• _TASK DIRECTIONS_
Your task is to transcribe the entries below exactly, from their first line down to the line containing "From Stdlib Require Import ZArith Lia.", and to stop there.

• _SUPPLIED INFORMATION_
____

(* ===== verification/History.v ===== *)
(** * Gap-free histories

    Turns of a Task, items of a Task and items of a Turn are numbered [1..n] in
    the order they were inserted; the numbers are computed with
    [COALESCE(MAX(seq), 0) + 1] inside the inserting transaction. *)

From stdpp Require Import base tactics list strings relations.
From Stdlib Require Import ZArith Lia.
From S2P Require Import Prelude PyText Tables Contracts RegistryRows Schema Repository Service Acceptance.
From S2P Require Import Execution Evolution Methods Integrity System.

Local Open Scope Z_scope.
#[local] Hint Constants Opaque : typeclass_instances.
#[local] Hint Transparent dict time relation : typeclass_instances.

Definition of_task_turn (task_id : string) (t : turn_row) : bool := eqs (tn_task_id t) task_id.
Definition of_task_item (task_id : string) (i : item_row) : bool := eqs (it_task_id i) task_id.
Definition of_turn_item (turn_id : string) (i : item_row) : bool := eqs (it_turn_id i) turn_id.

Record gap_free (d : db) : Prop := {
  gf_turns task_id : Dense (of_task_turn task_id) tn_turn_seq (task_turns d);
  gf_task_items task_id : Dense (of_task_item task_id) it_task_item_seq (turn_items d);
  gf_turn_items turn_id : Dense (of_turn_item turn_id) it_turn_item_seq (turn_items d) }.

Lemma gap_free_same d d' :
  task_turns d' = task_turns d → turn_items d' = turn_items d → gap_free d → gap_free d'.
Proof. intros Ht Hi []. constructor; intros; rewrite ?Ht, ?Hi; auto. Qed.

Lemma insert_item_gap_free i d u d' :
  insert_turn_item i d = Ok (u, d') →
  it_task_item_seq i = next_task_item_seq (it_task_id i) d →
  it_turn_item_seq i = next_turn_item_seq (it_turn_id i) d →
  gap_free d → gap_free d'.
Proof.
  intros [_ ->]%insert_row_inv Ht Hn []. constructor; simpl; [done|..].
  - intros t. apply dense_insert; [done|]. unfold of_task_item.
    intros E. split_bools. by subst t.
  - intros t. apply dense_insert; [done|]. unfold of_turn_item.
    intros E. split_bools. by subst t.
Qed.

(** A Turn that does not exist has no items. *)
Lemma new_turn_item_seq d turn_id :
  integrity d → row_exists (λ t, eqs (tn_turn_id t) turn_id) (task_turns d) = false →
  next_turn_item_seq turn_id d = 1.
Proof.
  intros Hok Hnone. unfold next_turn_item_seq, next_seq.
  rewrite (proj2 (select_nil_iff _ _)); [done|].
  intros i Hi. apply not_true_iff_false. intros Hti. split_bools.
  pose proof (met_items _ Hok) as Hm. unfold met in Hm. rewrite Forall_forall in Hm.
  specialize (Hm i Hi). unfold item_ref in Hm. split_ands.
  match goal with H : row_exists _ (task_turns d) = true |- _ =>
    apply row_exists_true in H as (t & Ht & Hin) end.
  unfold turn_in in Hin. split_bools.
  apply row_exists_false with (r:=t) in Hnone; [|done].
  apply String.eqb_neq in Hnone. congruence.
Qed.

Section history.
Context `{Host}.
Abbreviation R := (under gap_free).

#[local] Instance transition_submission_gf a b c d e f g h i j k l :
  Respects R (transition_submission a b c d e f g h i j k l).
Proof. frame_statement. Qed.
#[local] Instance insert_runtime_execution_gf a b c d e f g h i j k l m n :
  Respects R (insert_runtime_execution a b c d e f g h i j k l m n).
Proof. frame_statement. Qed.
#[local] Instance transition_runtime_execution_gf a b c d e f g :
  Respects R (transition_runtime_execution a b c d e f g).
Proof. frame_statement. Qed.

#[local] Instance repin_gf a b c : Respects R (repin_submissions a b c).
Proof. frame_statement. Qed.

#[export] Instance gap_free_safe : SafeStatements R.
Proof.
  constructor; intros; try apply _; try frame_statement.
  apply under_intro; [by apply ss_update_tasks|].
  intros ? ? ? (-> & _ & _)%update_rows_inv _ []. by constructor.
Qed.

#[local] Instance repo_finish_turn_gf a b c d e : Respects R (repo_finish_turn a b c d e).
Proof.
  apply under_intro; [apply _|]. intros d0 n d' (-> & _ & _)%update_rows_inv _ [].
  constructor; simpl; [|done..]. intros t. by apply dense_update.
Qed.
#[local] Instance release_next_turn_gf a b c : Respects R (release_next_turn a b c).
Proof. method. Qed.

#[local] Instance cancel_pending_gf t c r : Respects R (cancel_pending t c r).
Proof. method. Qed.

#[local] Instance persist_runtime_gf a b c d e f g h i j :
  Respects R (persist_runtime a b c d e f g h i j).
Proof. method. Qed.

Lemma insert_turn_and_item_gap_free id task seq st rt cx bi ef ed cv pr pv pf mo nk nr at_ sa ua
    item d1 u1 d2 u2 d3 :
  insert_turn id task seq st rt cx bi ef ed cv pr pv pf mo nk nr at_ sa ua d1 = Ok (u1, d2) →
  insert_turn_item item d2 = Ok (u2, d3) →
  seq = next_turn_seq task d1 →
  it_task_item_seq item = next_task_item_seq (it_task_id item) d2 →
  it_turn_id item = id → it_turn_item_seq item = 1 →
  R d1 d3.
Proof.
  intros Hturn Hitem -> Hts <- Hone.
  split; [etrans; [by eapply (insert_turn_integral) | by eapply (insert_turn_item_integral)]|].
  intros Hok HI. pose proof Hturn as [Hg ->]%insert_row_inv. guard_facts Hg.
  eapply insert_item_gap_free; [exact Hitem | done | |].
  - rewrite Hone. symmetry. apply (new_turn_item_seq d1); [done|].
    match goal with H : index_free always tn_turn_id _ _ = true |- _ => rename H into Hf end.
    unfold index_free in Hf. simpl in Hf. apply negb_true_iff in Hf.
    rewrite row_exists_false in Hf |- *. intros t Ht. specialize (Hf t Ht). simpl in Hf.
    apply bool_decide_eq_false in Hf. by apply String.eqb_neq.
  - destruct HI. constructor; simpl; [|done..]. intros t. apply dense_insert; [done|].
    unfold of_task_turn; simpl. intros E. split_bools. by subst.
Qed.

(** The Turn takes the next number of its Task, its first item number 1. *)
Lemma materialize_turn_gap_free {X} (side : option (string → time → option string → txn X))
    a b c d e f g h i j k l m :
  (∀ f a b c, side = Some f → Respects R (f a b c)) →
  Respects R (materialize_turn side a b c d e f g h i j k l m).
Proof.
  intros Hside d0 r d' Hrun. unfold materialize_turn in Hrun.
  apply bind_Ok in Hrun as (? & ? & Hq & Hrun). apply gets_Ok in Hq as [-> ->].
  apply bind_Ok in Hrun as (? & ? & Hq & Hrun). apply require_Ok in Hq as [_ ->].
  apply bind_Ok in Hrun as (resolved & d1 & Hbind & Hrun).
  apply bind_Ok in Hrun as (? & ? & Hq & Hrun). apply gets_Ok in Hq as [-> ->].
  apply bind_Ok in Hrun as (? & d2 & Hturn & Hrun).
  apply bind_Ok in Hrun as (? & ? & Hq & Hrun). apply gets_Ok in Hq as [-> ->].
  apply bind_Ok in Hrun as (? & d3 & Hitem & Hrun).
  trans d1; [|trans d3].
  - revert Hbind. apply respects_apply. solve_respects.
  - eapply insert_turn_and_item_gap_free; [exact Hturn | exact Hitem | done..].
  - revert Hrun. apply respects_apply. pose proof (run_side_effect_respects R side). solve_respects.
Qed.

#[export] Instance gap_free_blocks : BlockSpec R.
Proof.
  constructor; try apply _.
  - intros d d' Hc. split; [by apply bs_control_plane|]. intros _. by apply gap_free_same; destruct Hc.
  - intros t c. method.
  - intros snapshot claim ef ed ck cr tk tr rk rr ev c bu iu d r d' _. apply respects_apply.
    unfold accept_and_open_execution. solve_respects.
    apply (accept_submission_by_blocks R); [intros; simplify_eq; apply _ |].
    intros. apply materialize_turn_gap_free. intros; simplify_eq; apply _.
  - intros x ty ac p pr ni o c i d r d' _. apply respects_apply, under_intro; [apply _|].
    clear. intros d r d' Hrun Hok HI. unfold append_item in Hrun. tx_inv_all.
    match goal with Hb : begin_write _ = Ok _ |- _ => reads_only Hb end. eapply insert_item_gap_free; [eassumption | done..].
  - intros x s e f c d r d' _ Hf. revert Hf. apply respects_apply. unfold finish_execution.
    solve_respects. unfold finish_turn. solve_respects;
      apply run_opt_respects; try apply _; intros m ?; simplify_eq/=; method.
Qed.
End history.

(** What the ordered reads return. *)
Lemma list_turns_in_order d task_id :
  gap_free d → repo_list_turns task_id d = select (of_task_turn task_id) (task_turns d).
Proof. intros []. apply dense_order_by, gf_turns0. Qed.

Lemma initial_gap_free d : initial d → gap_free d.
Proof. intros []. constructor; intros; unfold Dense; by rewrite ?init_turns, ?init_items. Qed.

Lemma reachable_gap_free `{Host} d : reachable d → gap_free d.
Proof. apply reachable_under; [apply _|]. apply initial_gap_free. Qed.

____

• _TASK ANSWER_
(* ===== verification/History.v ===== *)
(** * Gap-free histories

    Turns of a Task, items of a Task and items of a Turn are numbered [1..n] in
    the order they were inserted; the numbers are computed with
    [COALESCE(MAX(seq), 0) + 1] inside the inserting transaction. *)

From stdpp Require Import base tactics list strings relations.
From Stdlib Require Import ZArith Lia.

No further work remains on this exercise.